C’était un jour d’hiver en sortant de Death Valley National Park à vélo, il neigeait ! À quelques encablures de l’endroit le plus chaud de la Terre, de gros flocons nous tombaient dessus alors que nous luttions sur la piste pour passer le col avant qu’il ne soit trop tard. Nous étions seuls depuis la veille lorsqu’un type a débarqué d’un 4×4 en sens inverse pour capturer ce moment exceptionnel. Il a sorti un gros boîtier de chez Hasselblad, cette marque suédoise qui propose un capteur plein format à 40 000 € et une résolution de 10 fois le Full HD de notre caméra, chèrement payée à l’époque pour 1000 €. Le soir dans la tente, nous faisions des coupes de nos prises de vues à même l’écran pour économiser nos cartes SD. Lui et nous faisions des images, mais ça ne voulait pas exactement dire la même chose.

 

Fait exceptionnel à filmer : de la neige s’abat sur Death Valley National Park ! On se le fait en 4K ou pas ?

Lorsque nous sommes partis en 2010 pour 3 ans, la 4K (résolution d’image 4096 × 2 160 pixels, standard DCI) n’était vraiment pas démocratisée. Nous voulions ramener un joli film si nous allions au bout. Notre budget était assez limité et le film a pourtant pris une part non négligeable de l’enveloppe, plus que ce que nous imaginions au départ. Quelques années plus tard, avec des images comme celles de Death Valley, nous avons réussi à émouvoir le public sur des écrans de plus de 15m avec des images sorties de ce matériel, au festival de La Rochelle par exemple dans une salle de 800 personnes venues s’en prendre plein les yeux et les oreilles.. Nous avons gagné le prix du public cette année-là.

 

Nous sommes en 2019 et on voudra bientôt nous faire raquer de la 8K pour regarder le détail des larmes de M’Bappé lorsqu’il perdra son prochain 8ème de finale de ligue des champions avec le PSG (oué, ce tacle est gratos). Après tout, si des gens veulent ça, pourquoi pas, mais il y a pas mal de faits qui remettent en cause l’intérêt réel de vouloir assouvir un tel désir.
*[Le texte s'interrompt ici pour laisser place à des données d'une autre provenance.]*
Definition upstream_record (channel_raw : string)
  : result (Z * Upstream.t) :=
  let channel_data := split "^" channel_raw in
  channel_num ← field channel_data 0 ≫= py_int;
  lock_status ← field channel_data 1;
  modulation ← field channel_data 2;
  channel_id ← field channel_data 3 ≫= py_int;
  symbol_rate ← field channel_data 4 ≫= py_int;
  frequency ← field channel_data 5 ≫= py_float;
  power ← field channel_data 6 ≫= py_float;
  Ok (channel_num,
      {| Upstream.channel := channel_num;
         Upstream.lock_status := lock_status;
         Upstream.modulation := modulation;
         Upstream.channel_id := channel_id;
         Upstream.symbol_rate := symbol_rate;
         Upstream.frequency := frequency;
         Upstream.power := power |}).

(** [for channel_raw in channels: if not channel_raw: continue; ...],
    where [record] is the body and [acc] the map filled so far. *)
Fixpoint channel_loop {C} (record : string -> result (Z * C))
    (acc : gmap Z C) (channels : list string) : result (gmap Z C) :=
  match channels with
  | [] => Ok acc
  | channel_raw :: rest =>
      if str_eqb channel_raw "" then channel_loop record acc rest
      else
        '(channel_num, c) ← record channel_raw;
        channel_loop record (<[channel_num := c]> acc) rest
  end.

Definition parse_downstream_blob (blob : string)
  : result (gmap Z Downstream.t) :=
  channel_loop downstream_record ∅ (split "|+|" blob).

(** [data[k1][k2][k3]] *)
Definition path3 (data : value) (k1 k2 k3 : string) : result value :=
  v1 ← getitem data (KStr k1);
  v2 ← getitem v1 (KStr k2);
  getitem v2 (KStr k3).

(** [parse_uptime] on a value: [re.match] refuses what is no string. *)
Definition parse_uptime_value (v : value) : result Z :=
  match v with
  | VStr s => parse_uptime s
  | _ => Raise TypeError
  end.

Definition _parse_mb8600_json (data : value) : result ChannelModel :=
  ds_channels ←
    path3 data "GetMultipleHNAPsResponse"
      "GetMotoStatusDownstreamChannelInfoResponse"
      "MotoConnDownstreamChannel" ≫= value_split "|+|";
  ds ← channel_loop downstream_record ∅ ds_channels;
  us_channels ←
    path3 data "GetMultipleHNAPsResponse"
      "GetMotoStatusUpstreamChannelInfoResponse"
      "MotoConnUpstreamChannel" ≫= value_split "|+|";
  us ← channel_loop upstream_record ∅ us_channels;
  uptime_str ←
    path3 data "GetMultipleHNAPsResponse"
      "GetMotoStatusConnectionInfoResponse" "MotoConnSystemUpTime";
  uptime ← parse_uptime_value uptime_str;
  Ok {| downstream := ds; upstream := us; system_uptime := Some uptime |}.

(** The reply of the modem with the three strings the parser reads. *)
Definition hnap_response (ds_blob us_blob uptime : string) : value :=
  VDict [(KStr "GetMultipleHNAPsResponse",
     VDict [(KStr "GetMotoStatusDownstreamChannelInfoResponse",
               VDict [(KStr "MotoConnDownstreamChannel", VStr ds_blob)]);
            (KStr "GetMotoStatusUpstreamChannelInfoResponse",
               VDict [(KStr "MotoConnUpstreamChannel", VStr us_blob)]);
            (KStr "GetMotoStatusConnectionInfoResponse",
               VDict [(KStr "MotoConnSystemUpTime", VStr uptime)])])].

(** ** The document tree

    [_parse_cgm4331com_html] reads the tree that
    [BeautifulSoup(html, 'html.parser')] builds: tags with their children
    and the strings between them. The embedding starts from that tree; a
    document is the list of the nodes at its top. *)

Inductive node : Type :=
| Text (s : string)
| Tag (name : string) (children : list node).

Definition children (n : node) : list node :=
  match n with
  | Tag _ cs => cs
  | Text _ => []
  end.

(** [tag.text]: the strings below the tag, joined in document order. *)
Fixpoint node_text (n : node) : string :=
  match n with
  | Text s => s
  | Tag _ cs =>
      (fix go (l : list node) : string :=
         match l with
         | [] => EmptyString
         | c :: l' => node_text c +:+ go l'
         end) cs
  end.

(** [tag.string]: the string of a tag whose only child is a string, or
    whose only child is a tag that has one. *)
Fixpoint node_string (n : node) : option string :=
  match n with
  | Text s => Some s
  | Tag _ [c] => node_string c
  | Tag _ _ => None
  end.

Definition is_tag (name : string) (n : node) : bool :=
  match n with
  | Tag nm _ => str_eqb nm name
  | Text _ => false
  end.

(** The tags called [name] in the tree of [n], [n] included, in document
    order. *)
Fixpoint find_all_from (name : string) (n : node) : list node :=
  match n with
  | Text _ => []
  | Tag _ cs =>
      (if is_tag name n then [n] else [])
      ++ (fix go (l : list node) : list node :=
            match l with
            | [] => []
            | c :: l' => find_all_from name c ++ go l'
            end) cs
  end.

(** [tag.find_all(name)] on the children of a tag, or on a document *)
Definition find_all (name : string) (forest : list node) : list node :=
  flat_map (find_all_from name) forest.

(** [tag.find(name)] *)
Definition find (name : string) (forest : list node) : option node :=
  head (find_all name forest).

(** The first node in document order, among [n] and the nodes below it,
    that satisfies [p], with the siblings that follow that node. *)
Fixpoint find_with_siblings (p : node -> bool) (n : node)
    (next_siblings : list node) : option (node * list node) :=
  if p n then Some (n, next_siblings)
  else
    match n with
    | Text _ => None
    | Tag _ cs =>
        (fix go (l : list node) : option (node * list node) :=
           match l with
           | [] => None
           | c :: l' =>
               match find_with_siblings p c l' with
               | Some r => Some r
               | None => go l'
               end
           end) cs
    end.

Fixpoint find_in_forest (p : node -> bool) (forest : list node)
  : option (node * list node) :=
  match forest with
  | [] => None
  | n :: rest =>
      match find_with_siblings p n rest with
      | Some r => Some r
      | None => find_in_forest p rest
      end
  end.

(** [tag.find_next_sibling(name)], from the siblings that follow the tag *)
Definition find_next_sibling (name : string) (next_siblings : list node)
  : option node :=
  head (filter (fun n => is_tag name n = true) next_siblings).

(** ** [_parse_cgm4331com_html] *)

(** *** The uptime *)

Definition is_uptime_label (n : node) : bool :=
  is_tag "span" n && bool_decide (node_string n = Some "System Uptime:").

(** [None] when the label is not found: the key ["system_uptime"] is then
    not set. A label with no [span] after it gives [None.text]. *)
Definition find_uptime (soup : list node) : result (option Z) :=
  match find_in_forest is_uptime_label soup with
  | Some (uptime_row, next_siblings) =>
      match find_next_sibling "span" next_siblings with
      | Some sibling =>
          uptime ← parse_uptime (node_text sibling);
          Ok (Some uptime)
      | None => Raise AttributeError
      end
  | None => Ok None
  end.

(** *** The rows of a table *)

(** [th.text.strip().split('\n')[0].strip()] *)
Definition header_of (th : node) : string :=
  strip (fst (split1 (String "010" EmptyString) (strip (node_text th)))).

(** The text of every [div] in every [td] of the row, stripped. *)
Definition cell_values (row : node) : list string :=
  flat_map
    (fun td =>
       map (fun div => strip (node_text div)) (find_all "div" (children td)))
    (find_all "td" (children row)).

(** The [while] loop that cuts a run of digits into channel ids. The loop
    moves [i] forward by one or two at every round, so [fuel] rounds are
    enough when [fuel] is the length of [giant_id]. *)
Fixpoint split_giant_loop (fuel : nat) (giant_id : string) (i : nat)
    (values : list string) : result (list string) :=
  match fuel with
  | O => Ok values
  | S fuel' =>
      if (i <? String.length giant_id)%nat then
        two ←
          (if (i + 2 <? String.length giant_id)%nat then
             n ← py_int (slice giant_id i (i + 3));
             Ok (n <? 100)%Z
           else Ok false);
        if (two : bool) then
          split_giant_loop fuel' giant_id (i + 2)
            (values ++ [slice giant_id i (i + 2)])
        else
          split_giant_loop fuel' giant_id (i + 1)
            (values ++ [slice giant_id i (i + 1)])
      else Ok values
  end.

Definition split_giant_id (giant_id : string) : result (list string) :=
  split_giant_loop (String.length giant_id) giant_id 0 [].

(** The runs of digits of [value_text]; a single run of more than three
    digits is cut by [split_giant_id]. *)
Definition channel_ids_of_text (value_text : string) : result (list string) :=
  let channel_ids := findall_digits value_text in
  match channel_ids with
  | [giant_id] =>
      if (3 <? String.length giant_id)%nat then split_giant_id giant_id
      else Ok channel_ids
  | _ => Ok channel_ids
  end.

(** [full_text.split('\n', 1)[1].strip()] when ['\n' in full_text] *)
Definition value_text_of (th : node) : option string :=
  strip <$> snd (split1 (String "010" EmptyString) (strip (node_text th))).

(** The values of a row of the downstream or of the upstream table. *)
Definition channel_row_values (row th : node) (header : string)
  : result (list string) :=
  let values := cell_values row in
  if bool_decide (values = []) && str_eqb header "Channel ID" then
    match value_text_of th with
    | Some value_text => channel_ids_of_text value_text
    | None => Ok values
    end
  else Ok values.

(** [range(0, stop, step)] for [0 < step] *)
Definition range_step (stop step : nat) : list nat :=
  map (fun k => k * step)%nat (seq 0 ((stop + step - 1) / step)).

(** [a // b] *)
Definition floordiv (a b : nat) : result nat :=
  if (b =? 0)%nat then Raise ZeroDivisionError else Ok (a / b)%nat.

(** The error counts of a row whose cells hold no value: with a
    [Channel ID] row read before, the digits of [value_text] are cut into
    pieces of [chunk_size]. *)
Definition codeword_values (error_data : list (string * list string))
    (value_text : string) : result (list string) :=
  match dict_get error_data "Channel ID" with
  | Some channel_ids =>
      let big_value := only_digits value_text in
      chunk_size ← floordiv (String.length big_value) (length channel_ids);
      if (0 <? chunk_size)%nat then
        Ok (map
              (fun i =>
                 slice big_value i
                   (Nat.min (i + chunk_size) (String.length big_value)))
              (range_step (String.length big_value) chunk_size))
      else Ok (findall_digits value_text)
  | None => Ok (findall_digits value_text)
  end.

(** The values of a row of the error table; [error_data] holds the rows
    read before. *)
Definition error_row_values (error_data : list (string * list string))
    (row th : node) (header : string) : result (list string) :=
  let values := cell_values row in
  if bool_decide (values = []) then
    match value_text_of th with
    | Some value_text =>
        if str_eqb header "Channel ID" then channel_ids_of_text value_text
        else if str_eqb header "Correctable Codewords"
                || str_eqb header "Uncorrectable Codewords"
        then codeword_values error_data value_text
        else Ok values
    | None => Ok values
    end
  else Ok values.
« Je ne vois pas vraiment la différence sur un écran TV de 180 cm » - Bob Zitter, vice-président de la chaîne américaine HBO

  • La première chose, c’est l’aberration écologique que ce « progrès » représente. Quand on passe du Full HD au 4K, on ne double pas le nombre de pixels, on le quadruple (ça n’est pas linéaire). Voici la chaîne d’impact que cela représente : augmentation des tailles de fichiers => augmentation des quantités et/ou tailles de cartes SD et disques durs de sauvegarde fabriqués => augmentation de la matière première et de l’énergie nécessaire (en plus c’est très souvent du plastique). Ça, c’est juste pour la partie production.
    Pour la partie diffusion, ça donne : augmentation des fichiers de diffusion => augmentation de l’espace serveur allouée par minute de vidéo (pour Youtube et consorts) => augmentation (drastique) de la consommation en énergie des immeubles de serveurs => augmentation des capacités d’acheminement d’un débit de données aussi grand (déploiement de la fibre ou autre) => production/remplacement d’écrans, ordinateurs et tablettes capables de lire du 4K (qui consomment donc plus d’énergie). Quand on sait que 82% du trafic Internet mondial concerne le streaming vidéo, on saisit l’enjeu de cette course absurde à la résolution. On peut trouver sur Internet tout un tas de chiffres pour se convaincre qu’on s’achemine vers une aberration écologique. Par exemple, sur la 8K : « La transition des 300 millions de postes TV aux USA correspondrait à une augmentation de la consommation électrique de trois “San Francisco” ». Yeah !

 

  • Si on n’est pas écolo, ceci est édifiant : pour les écrans d’ordinateur, la différence entre un moniteur 4K et Full HD ne se fait sentir qu’à partir de 80 cm environ pour le commun des mortels. John Galt, vice-président de Panavision, a déclaré que, dans un cinéma classique : « pour percevoir les détails offerts par la 4K, il faut être placé dans les six premiers rangs, sinon on ne perçoit pas la différence. » Bob Zitter, vice-président de la grande chaîne américaine HBO, dit encore « ne pas vraiment voir la différence sur un écran TV de 180 cm ».

 

  • Si on n’est pas écolo et qu’on a vraiment de bons yeux, rappelons-nous que : la qualité d’un film ne dépend pas que de son image. Pour commencer, il y a le son, qui fait la moitié d’un bon film. Ensuite, une bonne histoire n’a pas besoin de 4K (ou plus) pour émouvoir. La qualité ou l’originalité d’un bon montage non plus.

 

  • Si on n’est pas écolo, qu’on a vraiment de bons yeux et qu’on se contrefout de ces arguments, on peut aller gentiment se faire cuire un œuf (2ème tacle gratos). Ou devenir un tant soit peu écolo, au choix.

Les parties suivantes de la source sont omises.